To examine the acute effects of intravascular β-irradiation on the coronary collateral blood flow, we studied 7 patients with stable angina, 4 with in-stent restenosis, and 3 with de novo lesions while they were undergoing angioplasty and intracoronary β-irradiation. Eight control patients, 2 with in-stent restenosis and 6 with de novo lesions, underwent balloon angioplasty without intracoronary β-irradiation. All patients underwent a minimum of 3 balloon inflations (BIs) of 120 s duration with a 5-minute time interval. Between the second and third BIs in the irradiated group, intracoronary β-irradiation was performed. The JoMed wave wire was used for the estimation of the coronary wedge pressure during the 3 BIs.2 Statistical analysis was performed using ANOVA with repeated measurements.
In the irradiated group, coronary wedge pressure was 26±11 mm Hg during the first BI, 27±12 mm Hg during the second BI, and 35±12 during the third BI (P<0.05 versus the first BI), whereas in the control group, the respective values were 28±8, 30±6, and 30±7 mm Hg (F=2.78, P=0.08). In the irradiated group, coronary wedge/mean arterial pressure was 0.23±0.08 during the first BI, 0.24±0.09 during the second BI, and 0.31±0.09 during the third BI (P<0.05 versus first BI), whereas in the control group, the respective values were 0.26±0.08, 0.28±0.08, and 0.29±0.09 (F=2.42, P=0.10).
This may be the first time that the effect of β-radiation on the collateral blood flow has been studied. An explanation of the above results would be a possible vasoconstriction of the resistance arteries in the nonischemic region, whereas in the ischemic area, the possible vasoconstriction is counterbalanced by the local ischemia. The result would be vasoconstriction of the resistance arteries in the nonischemic region, thus promoting collateral blood flow to the ischemic region.

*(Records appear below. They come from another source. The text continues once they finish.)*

Lemma resume_inv w tid l : loop_inv l -> loop_inv (resume w tid l).
Proof.
  intros (o & Ho & Hl & Hlk & Ht). unfold resume.
  destruct (tasks l !! tid) as [t|] eqn:Et; [|exists o; auto].
  pose proof (Ht tid t Et) as Htid.
  pose proof (lookup_lt_Some _ _ _ Et) as Hlen.
  destruct t as [c|R e k|k|r]; [| | |exists o; auto].
  - (* not started: it reaches [acquire()] *)
    destruct Htid as (Hent & Hno & Ha & Hr). destruct Hent as [k Hh].
    cbn [advance].
    assert (Hqueue :
      loop_inv {| trade_lock := {| locked := locked (trade_lock l);
                                   waiters := waiters (trade_lock l) ++ [(tid, false)] |};
                  tasks := set_task tid (WaitingLock k) (tasks l);
                  history := history l ++ [(tid, Queued)] |}).
    { assert (Hq : Forall (own_quiet tid) [(tid, Queued)])
        by (constructor; [split; reflexivity|constructor]).
      exists o. cbn [trade_lock tasks history locked waiters]. split; [|split; [|split]].
      - rewrite owner_app, Ho. apply (lock_step_quiet tid). exact Hq.
      - exact Hl.
      - destruct Hlk as [H1 H2]. split; cbn [locked waiters].
        + intros Hlocked. apply Forall_app. split; [auto|].
          constructor; [reflexivity|constructor].
        + destruct (waiters (trade_lock l)) as [|x r]; [constructor|].
          cbn [tail app] in *. apply Forall_app. split; [exact H2|].
          constructor; [reflexivity|constructor].
      - intros i t Hi. unfold set_task in Hi.
        destruct (decide (i = tid)) as [->|Hne].
        + rewrite list_lookup_insert_eq in Hi by exact Hlen. injection Hi as <-.
          cbn [task_ok]. repeat split; [exact Hh|exact Hno| |].
          * apply (count_one_quiet _ tid); [apply acquired_by_lock_op|exact Hq|exact Ha].
          * apply (count_one_quiet _ tid); [apply released_by_lock_op|exact Hq|exact Hr].
        + rewrite list_lookup_insert_ne in Hi by congruence.
          apply (task_ok_other o o (history l) _ tid);
            [exact Hne|apply own_quiet_own; exact Hq|tauto|apply Ht; exact Hi]. }
    destruct (locked (trade_lock l)) eqn:El; [exact Hqueue|].
    destruct (waiters (trade_lock l)) as [|x r] eqn:Ew; [|exact Hqueue].
    destruct o as [j|]; [discriminate|].
    apply holding_turn; try assumption; try reflexivity.
    + apply lock_ok_all_unwoken. constructor.
    + rewrite owner_app, Ho. reflexivity.
    + rewrite count_app, Ha. unfold count, acquired_by. cbn [List.filter fst snd].
      rewrite Nat.eqb_refl. reflexivity.
    + rewrite count_app, Hr. unfold count, released_by. cbn [List.filter fst snd].
      rewrite Nat.eqb_refl. reflexivity.
    + intros i t Hne Hi.
      apply (task_ok_other None (Some tid) (history l) _ tid);
        [exact Hne|constructor; [reflexivity|constructor]| |apply Ht; exact Hi].
      split; [discriminate|intros [= ?]; congruence].
  - (* suspended in a remote call or a sleep *)
    set (r := io_answer w (List.length (history l)) e).
    assert (Hq : Forall (own_quiet tid) [(tid, Did e r)])
      by (constructor; [split; reflexivity|constructor]).
    destruct Htid as [(-> & Hh & Ha & Hr)|(Hno & Hquiet & Ha & Hr)].
    + apply holding_turn; try assumption.
      * apply Hh.
      * rewrite owner_app, Ho. apply (lock_step_quiet tid). exact Hq.
      * apply (count_one_quiet _ tid); [apply acquired_by_lock_op|exact Hq|exact Ha].
      * apply (count_one_quiet _ tid); [apply released_by_lock_op|exact Hq|exact Hr].
      * intros i t Hne Hi.
        apply (task_ok_other (Some tid) (Some tid) (history l) _ tid);
          [exact Hne|apply own_quiet_own; exact Hq|tauto|apply Ht; exact Hi].
    + destruct (advance_quiet w tid (k r) (Hquiet r) (trade_lock l)
                  (history l ++ [(tid, Did e r)])) as (t & evs & Hadv & Hqt & Hevs).
      rewrite Hadv. rewrite <- app_assoc.
      assert (Hall : Forall (own_quiet tid) ([(tid, Did e r)] ++ evs))
        by (apply Forall_app; split; assumption).
      exists o. cbn [trade_lock tasks history]. split; [|split; [|split]].
      * rewrite owner_app, Ho. apply (lock_step_quiet tid). exact Hall.
      * exact Hl.
      * exact Hlk.
      * intros i t' Hi. unfold set_task in Hi.
        destruct (decide (i = tid)) as [->|Hne].
        -- rewrite list_lookup_insert_eq in Hi by exact Hlen. injection Hi as <-.
           assert (Ha' : count (acquired_by tid) (history l ++ [(tid, Did e r)] ++ evs)
                         = 1%nat)
             by (apply (count_one_quiet _ tid);
                 [apply acquired_by_lock_op|exact Hall|exact Ha]).
           assert (Hr' : count (released_by tid) (history l ++ [(tid, Did e r)] ++ evs)
                         = 1%nat)
             by (apply (count_one_quiet _ tid);
                 [apply released_by_lock_op|exact Hall|exact Hr]).
           destruct t as [c'|R' e' k'|k'|r']; cbn [quiet_task] in Hqt;
             try contradiction; cbn [task_ok].
           ++ right. repeat split; assumption.
           ++ repeat split; assumption.
        -- rewrite list_lookup_insert_ne in Hi by congruence.
           apply (task_ok_other o o (history l) _ tid);
             [exact Hne|apply own_quiet_own; exact Hall|tauto|apply Ht; exact Hi].
  - (* waiting for the lock *)
    destruct Htid as (Hh & Hno & Ha & Hr).
    destruct (woken tid (waiters (trade_lock l))) eqn:Ew; [|exists o; auto].
    destruct Hlk as [Hlocked Htail].
    destruct (locked (trade_lock l)) eqn:El.
    { rewrite (woken_unwoken tid _ (Hlocked eq_refl)) in Ew. discriminate. }
    destruct o as [j|]; [discriminate|].
    apply holding_turn; try assumption; try reflexivity.
    + apply lock_ok_all_unwoken. apply leave_queue_woken; assumption.
    + rewrite owner_app, Ho. reflexivity.
    + rewrite count_app, Ha. unfold count, acquired_by. cbn [List.filter fst snd].
      rewrite Nat.eqb_refl. reflexivity.
    + rewrite count_app, Hr. unfold count, released_by. cbn [List.filter fst snd].
      rewrite Nat.eqb_refl. reflexivity.
    + intros i t Hne Hi.
      apply (task_ok_other None (Some tid) (history l) _ tid);
        [exact Hne|constructor; [reflexivity|constructor]| |apply Ht; exact Hi].
      split; [discriminate|intros [= ?]; congruence].
Qed.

Scheinert D, Strnad V, Muller R, et al. High-dose intravascular β-radiation after de novo stent implantation induces coronary artery spasm. Circulation. 2002; 105: 1420–1-423.
Kyriakides ZS, Psychari S, Chrysomallis N, et al. Type II diabetes does not prevent the recruitment of collateral vessels and the normal reduction of myocardial ischaemia on repeated balloon inflations during angioplasty. Heart. 2002; 87: 61–66.
The letter by Dr Kyriakides and colleagues reports an increase of coronary wedge pressure in a group of patients treated with repetitive balloon dilatation and intracoronary β-irradiation as compared with a group treated with repetitive balloon dilatation only. This finding is explained by an increase in collateral blood flow to the ischemic region distal to the target lesion, and the authors speculate that this could be facilitated by a radiation-induced vasoconstriction of the resistance arteries in the adjacent nonischemic region.
The occurrence of acute radiation-induced coronary artery spasm after high-dose intracoronary β-irradiation was described in our original article; however, this phenomenon was a local reaction of the irradiated vessel segment.1 Furthermore, in vitro studies could show that this effect of acute radiation-induced endothelial dysfunction is dose-dependent and requires application of a relatively high cumulative radiation dose.2 Unfortunately, no data are provided by Dr Kyriakides et al concerning the radiation dose applied, coronary arteries treated, additional use of nitroglycerine, or whether spasm was seen in any of the irradiated epicardial coronaries. In addition, the reported wedge pressure changes observed in the irradiated coronaries were only borderline significant, and the number of patients studied was small. Furthermore, given the limited penetration of β-radiation through the vessel wall, it seems unlikely that the adjacent resistance arteries of the nonischemic area could be effected by a relevant radiation dose resulting in vasoconstriction of these arteries.